(INPUT FOR THIS TASK Opens)
Record SharedRawCaptureMetricsSnapshot := mkCaptureSnapshot {
  cms_capture_socket_count : Z;
  cms_active_memberships : Z;
  cms_received_packets_total : Z;
  cms_unmatched_packets_total : Z;
  cms_demultiplex_matches_total : Z;
  cms_pending_packets : Z }.

Definition sc_metrics_snapshot (c : SharedRawContext) : SharedRawCaptureMetricsSnapshot :=
  mkCaptureSnapshot (sc_capture_socket_count c) (sc_active_membership_count c)
    (cm_received_packets_total (sc_metrics c)) (cm_unmatched_packets_total (sc_metrics c))
    (cm_demultiplex_matches_total (sc_metrics c)) (sc_pending_packet_count c).

Definition record_received_packet (m : SharedRawCaptureMetrics) : SharedRawCaptureMetrics :=
  mkCaptureMetrics (saturating_add u64_max (cm_received_packets_total m) 1)
    (cm_unmatched_packets_total m) (cm_demultiplex_matches_total m).
Definition record_unmatched_packet (m : SharedRawCaptureMetrics) : SharedRawCaptureMetrics :=
  mkCaptureMetrics (cm_received_packets_total m)
    (saturating_add u64_max (cm_unmatched_packets_total m) 1) (cm_demultiplex_matches_total m).
Definition record_demultiplex_matches (matches : Z) (m : SharedRawCaptureMetrics) : SharedRawCaptureMetrics :=
  mkCaptureMetrics (cm_received_packets_total m) (cm_unmatched_packets_total m)
    (saturating_add u64_max (cm_demultiplex_matches_total m) matches).

(** ** Capture keys and captures *)

Definition resolve_capture_key (c : RawSubscriptionConfig) : Act RawSharedCaptureKey :=
  let selector := CaptureSelector_from c in
  let* st := mget in
  match sc_resolved_capture_keys st.1 !! selector with
  | Some resolved =>
      let* references := mlift (increment (rk_references resolved)) in
      on_fst (mmodify (set_sc_resolved <[selector := mkResolved (rk_key resolved) references]>)) ;;*
      mpure (rk_key resolved)
  | None =>
      let* key := on_snd (capture_key c) in
      on_fst (mmodify (set_sc_resolved <[selector := mkResolved key 1]>)) ;;*
      mpure key
  end.

Definition release_capture_key (c : RawSubscriptionConfig) : Act unit :=
  let selector := CaptureSelector_from c in
  let* st := mget in
  let* resolved := mlift (expect (sc_resolved_capture_keys st.1 !! selector)) in
  let* references := mlift (decrement (rk_references resolved)) in
  on_fst (mmodify (set_sc_resolved (λ m,
    if bool_decide (references = 0) then delete selector m
    else <[selector := mkResolved (rk_key resolved) references]> m))).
(INPUT FOR THIS TASK Closes)
= WHAT IS NEEDED =
Through the last line of the entries above, beginning at the line containing "let* key := on_snd (capture_key c) in", transcribe each line exactly, both ends included and nothing more.

= EXERCISE OUTPUT =
      let* key := on_snd (capture_key c) in
      on_fst (mmodify (set_sc_resolved <[selector := mkResolved key 1]>)) ;;*
      mpure key
  end.

Definition release_capture_key (c : RawSubscriptionConfig) : Act unit :=
  let selector := CaptureSelector_from c in
  let* st := mget in
  let* resolved := mlift (expect (sc_resolved_capture_keys st.1 !! selector)) in
  let* references := mlift (decrement (rk_references resolved)) in
  on_fst (mmodify (set_sc_resolved (λ m,
    if bool_decide (references = 0) then delete selector m
    else <[selector := mkResolved (rk_key resolved) references]> m))).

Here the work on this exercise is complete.